Dataset entries:
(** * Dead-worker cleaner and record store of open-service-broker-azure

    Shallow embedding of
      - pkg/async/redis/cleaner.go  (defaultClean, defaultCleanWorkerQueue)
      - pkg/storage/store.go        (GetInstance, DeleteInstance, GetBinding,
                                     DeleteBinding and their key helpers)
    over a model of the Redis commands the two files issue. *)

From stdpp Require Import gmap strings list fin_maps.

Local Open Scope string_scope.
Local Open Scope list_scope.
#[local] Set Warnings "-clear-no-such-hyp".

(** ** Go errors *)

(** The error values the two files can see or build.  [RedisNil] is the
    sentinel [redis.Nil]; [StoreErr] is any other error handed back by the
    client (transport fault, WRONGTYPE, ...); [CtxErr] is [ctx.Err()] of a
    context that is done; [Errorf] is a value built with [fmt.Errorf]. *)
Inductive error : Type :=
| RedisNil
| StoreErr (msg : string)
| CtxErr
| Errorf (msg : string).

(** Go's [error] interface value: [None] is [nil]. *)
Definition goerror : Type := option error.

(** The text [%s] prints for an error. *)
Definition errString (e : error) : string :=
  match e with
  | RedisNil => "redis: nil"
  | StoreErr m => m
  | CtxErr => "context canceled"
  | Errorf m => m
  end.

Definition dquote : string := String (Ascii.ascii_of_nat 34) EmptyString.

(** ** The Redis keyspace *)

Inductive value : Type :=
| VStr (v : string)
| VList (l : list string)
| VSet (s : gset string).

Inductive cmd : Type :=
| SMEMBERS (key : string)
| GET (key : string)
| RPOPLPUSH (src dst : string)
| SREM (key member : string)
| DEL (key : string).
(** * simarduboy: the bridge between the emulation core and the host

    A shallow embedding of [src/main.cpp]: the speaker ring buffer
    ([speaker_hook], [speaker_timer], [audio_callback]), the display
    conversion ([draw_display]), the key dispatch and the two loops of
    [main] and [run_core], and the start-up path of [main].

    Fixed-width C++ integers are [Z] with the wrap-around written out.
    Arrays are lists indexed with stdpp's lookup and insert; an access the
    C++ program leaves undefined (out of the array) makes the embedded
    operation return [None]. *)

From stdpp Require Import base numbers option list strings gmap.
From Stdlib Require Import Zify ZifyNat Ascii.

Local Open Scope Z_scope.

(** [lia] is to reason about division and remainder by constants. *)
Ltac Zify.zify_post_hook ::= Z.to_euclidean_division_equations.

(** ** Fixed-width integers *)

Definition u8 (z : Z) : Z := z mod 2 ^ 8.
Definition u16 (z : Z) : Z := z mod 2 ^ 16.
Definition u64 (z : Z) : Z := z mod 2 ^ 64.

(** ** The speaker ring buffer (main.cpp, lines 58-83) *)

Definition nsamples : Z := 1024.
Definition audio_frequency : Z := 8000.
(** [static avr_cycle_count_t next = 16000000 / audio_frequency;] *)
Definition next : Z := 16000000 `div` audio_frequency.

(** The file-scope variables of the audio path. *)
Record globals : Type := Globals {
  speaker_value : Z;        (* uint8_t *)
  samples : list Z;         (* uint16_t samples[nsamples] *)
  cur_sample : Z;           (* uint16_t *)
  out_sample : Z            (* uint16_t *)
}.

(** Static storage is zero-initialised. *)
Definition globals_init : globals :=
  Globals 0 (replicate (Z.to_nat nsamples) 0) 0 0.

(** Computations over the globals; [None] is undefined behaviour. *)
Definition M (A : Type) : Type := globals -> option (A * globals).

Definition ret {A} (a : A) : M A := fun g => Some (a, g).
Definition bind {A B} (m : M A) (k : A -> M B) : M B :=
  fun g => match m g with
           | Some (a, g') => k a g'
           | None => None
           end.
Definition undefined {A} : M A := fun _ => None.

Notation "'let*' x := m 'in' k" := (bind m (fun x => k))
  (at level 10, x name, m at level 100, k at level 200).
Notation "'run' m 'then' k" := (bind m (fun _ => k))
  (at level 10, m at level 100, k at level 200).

EXERCISE PROMPT: The lines above, starting at the one with "Definition errString (e" and ending at the one with "Local Open Scope Z_scope.", are the only ones to return, exactly as written.

WRITTEN ANSWER:
Definition errString (e : error) : string :=
  match e with
  | RedisNil => "redis: nil"
  | StoreErr m => m
  | CtxErr => "context canceled"
  | Errorf m => m
  end.

Definition dquote : string := String (Ascii.ascii_of_nat 34) EmptyString.

(** ** The Redis keyspace *)

Inductive value : Type :=
| VStr (v : string)
| VList (l : list string)
| VSet (s : gset string).

Inductive cmd : Type :=
| SMEMBERS (key : string)
| GET (key : string)
| RPOPLPUSH (src dst : string)
| SREM (key member : string)
| DEL (key : string).
(** * simarduboy: the bridge between the emulation core and the host

    A shallow embedding of [src/main.cpp]: the speaker ring buffer
    ([speaker_hook], [speaker_timer], [audio_callback]), the display
    conversion ([draw_display]), the key dispatch and the two loops of
    [main] and [run_core], and the start-up path of [main].

    Fixed-width C++ integers are [Z] with the wrap-around written out.
    Arrays are lists indexed with stdpp's lookup and insert; an access the
    C++ program leaves undefined (out of the array) makes the embedded
    operation return [None]. *)

From stdpp Require Import base numbers option list strings gmap.
From Stdlib Require Import Zify ZifyNat Ascii.

Local Open Scope Z_scope.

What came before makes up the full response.